Gigi has concerns too, chief amongst which (we learn very early on) is keeping from Dar the news that she is the one who has shagged Dar’s boyfriend. This could be two teen girls lipping up and shooting the breeze at a retail park in Essex, except they have loaded machine guns slung over their shoulders, an endless brutalising war to contend with, and a border checkpoint to guard.
In a Pinteresque nod, one of many, strangers intrude in the form of pregnant, dress-shop owner mum Zoz (a haunting turn by Chipo Chung) and her car-loving teenage son Sim (Roman Asde on great form). They need to pass the checkpoint to get a sickly mum to a hospital. Things initially go smoothly. Gigi and Sim chat about James Bond and cars, and exchange emails. But then a penny drops in Dar’s mind about just who has been shagging whom. The two civilians become easy targets for Dar’s visceral anger. What follows is a dark, despairing demonstration of the law of unintended consequences.

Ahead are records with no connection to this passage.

(** * The [search] system call of fs/read_write.c

    A shallow embedding of the pattern matcher ([ispattern],
    [__match_pathname], [match_pathname], [isrecursive]), of the result
    encoder ([copy_search_result]), of the directory walker
    ([search_directory]) and of the system call itself, followed by the
    properties established about them.

    Conventions.  A C string is represented by the [string] of the
    characters that precede its terminator; reading the character at the
    end of a string yields the terminator [NUL].  Integers of type [int]
    and [size_t] are values of [Z]. *)

From Stdlib Require Import ZArith List String Ascii Bool Lia DecimalString.
Import ListNotations.

Open Scope Z_scope.
Open Scope char_scope.

(** ** Characters and C strings *)

Definition NUL : ascii := "000".

(** [s[0]] *)
Definition peek (s : string) : ascii :=
  match s with
  | EmptyString => NUL
  | String c _ => c
  end.

(** [s + 1], for a string whose first character has just been examined. *)
Definition advance (s : string) : string :=
  match s with
  | EmptyString => EmptyString
  | String _ s' => s'
  end.

(** [strchr(s, c)] for [c] other than the terminator: the suffix of [s]
    that starts at the first [c], or [None] for the null pointer. *)
Fixpoint strchr (s : string) (c : ascii) : option string :=
  match s with
  | EmptyString => None
  | String d s' =>
      if (d =? NUL)%char then None
      else if (d =? c)%char then Some s
      else strchr s' c
  end.

(** [strchrskip]: one past the first [c]. *)
Definition strchrskip (s : string) (c : ascii) : option string :=
  match strchr s c with
  | Some s' => Some (advance s')
  | None => None
  end.

(** ** The pattern matcher *)

Inductive search_matched : Set :=
  | SEARCH_MATCH_FAILURE
  | SEARCH_MATCH_PARTIAL
  | SEARCH_MATCH_SUCCESS
  | SEARCH_MATCH_OVERFLOW.

Definition search_matched_eqb (a b : search_matched) : bool :=
  match a, b with
  | SEARCH_MATCH_FAILURE, SEARCH_MATCH_FAILURE
  | SEARCH_MATCH_PARTIAL, SEARCH_MATCH_PARTIAL
  | SEARCH_MATCH_SUCCESS, SEARCH_MATCH_SUCCESS
  | SEARCH_MATCH_OVERFLOW, SEARCH_MATCH_OVERFLOW => true
  | _, _ => false
  end.

Definition is_failure (r : search_matched) : bool :=
  search_matched_eqb r SEARCH_MATCH_FAILURE.

(** [ispattern]: a pattern that does not start with a slash, or that holds
    one of the characters * ? |, needs a tree search. *)
Fixpoint has_wildcard (pattern : string) : bool :=
  match pattern with
  | EmptyString => false
  | String c pattern' =>
      if (c =? NUL)%char then false
      else if (c =? "*") || (c =? "?") || (c =? "|") then true
      else has_wildcard pattern'
  end.

Definition ispattern (pattern : string) : Z :=
  if negb (peek pattern =? "/") then 1
  else if has_wildcard pattern then 1 else 0.

Definition is_filename (c : ascii) : bool :=
  negb (c =? "/") && negb (c =? NUL).

(** The recursion bound of the matcher, the literal 8 of the source. *)
Definition MATCH_DEPTH : Z := 8.

(** The [do ... while] of the star case: [attempt p] is the recursive
    call with the path at [p].  After a failed attempt the path pointer
    moves on by one, and the loop goes on while the character just passed
    is a file-name character. *)
Definition star_loop (attempt : string -> search_matched)
  : string -> search_matched :=
  fix star (p : string) : search_matched :=
    let result := attempt p in
    if negb (is_failure result) then result
    else match p with
         | EmptyString => SEARCH_MATCH_FAILURE
         | String d p1 =>
             if is_filename d then star p1 else SEARCH_MATCH_FAILURE
         end.

(** The body of [__match_pathname] past its entry test: the [while (1)]
    loop over the pattern.  Every recursive call of the source is made at
    [n+1] on [pattern+1]; it appears here as [call], which performs the
    entry test of the callee (see [call_is_match_pathname]). *)
Fixpoint match_loop (n : Z) (pathname pattern : string) (flags : Z)
  {struct pattern} : search_matched :=
  match pattern with
  | EmptyString =>
      if (peek pathname =? NUL)%char then SEARCH_MATCH_SUCCESS
      else SEARCH_MATCH_FAILURE
  | String c pattern1 =>
      let call (p : string) : search_matched :=
        if n + 1 >=? MATCH_DEPTH then SEARCH_MATCH_OVERFLOW
        else match_loop (n + 1) p pattern1 flags in
      if (c =? NUL)%char then
        if (peek pathname =? NUL)%char then SEARCH_MATCH_SUCCESS
        else SEARCH_MATCH_FAILURE
      else if (c =? "*")%char then star_loop call pathname
      else if (c =? "?")%char then
        if is_filename (peek pathname) then
          let result := call (advance pathname) in
          if negb (is_failure result) then result
          else match_loop n pathname pattern1 flags
        else match_loop n pathname pattern1 flags
      else if (c =? "[")%char then SEARCH_MATCH_FAILURE
      else if (c =? "|")%char && (peek pathname =? NUL)%char then
        SEARCH_MATCH_SUCCESS
      else if ((c =? "|")%char || (c =? "/")%char)
              && (peek pathname =? NUL)%char then
        SEARCH_MATCH_PARTIAL
      else if (peek pathname =? c)%char then
        match_loop n (advance pathname) pattern1 flags
      else SEARCH_MATCH_FAILURE
  end.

Azouz initially set Gigi and Dar in the context of Israel and Palestine. Consciously removing the current political context from the piece allows wider issues to air free of contamination. Specifically, how is it that run-of-the-mill people can bury their humanity and become brutalised thugs when circumstances allow. All the same, it is hard not to view the piece without reflecting on current events in Gaza. The writer plays with time throughout the piece. Days become months, something which suggests this conflict is decades old in the making and has decades yet to run.
While Azouz is scrupulously even-handed to his characters, and all the characters here suffer in some way, some suffer more than others. Late on in the most affecting moment of the play Chung’s Zoz sings a bewitchingly beautiful lament to lost children. It is a lament to lost innocence too, and to the challenge young and old alike face when placed in almost impossible situations.
Azouz’s characters break the fourth wall throughout, confiding secrets to the audience to which other characters are not privy. It is a neat way of making us complicit in evolving events. The extent to which bystanders become implicit in the crimes they observe from afar is, perhaps, another of the writer’s themes.
The eminent actor-director Kathryn Hunter milks the comedy for maximum effect in the very funny first half, aided by finely tuned comic performances from Shalam and Virmani. The piece’s initial zip spirals to a slower, more meditative and more painful second half. A dream-like, poetic sequence late on offers hope that life can eventually spring from the blood and the dry desert sand.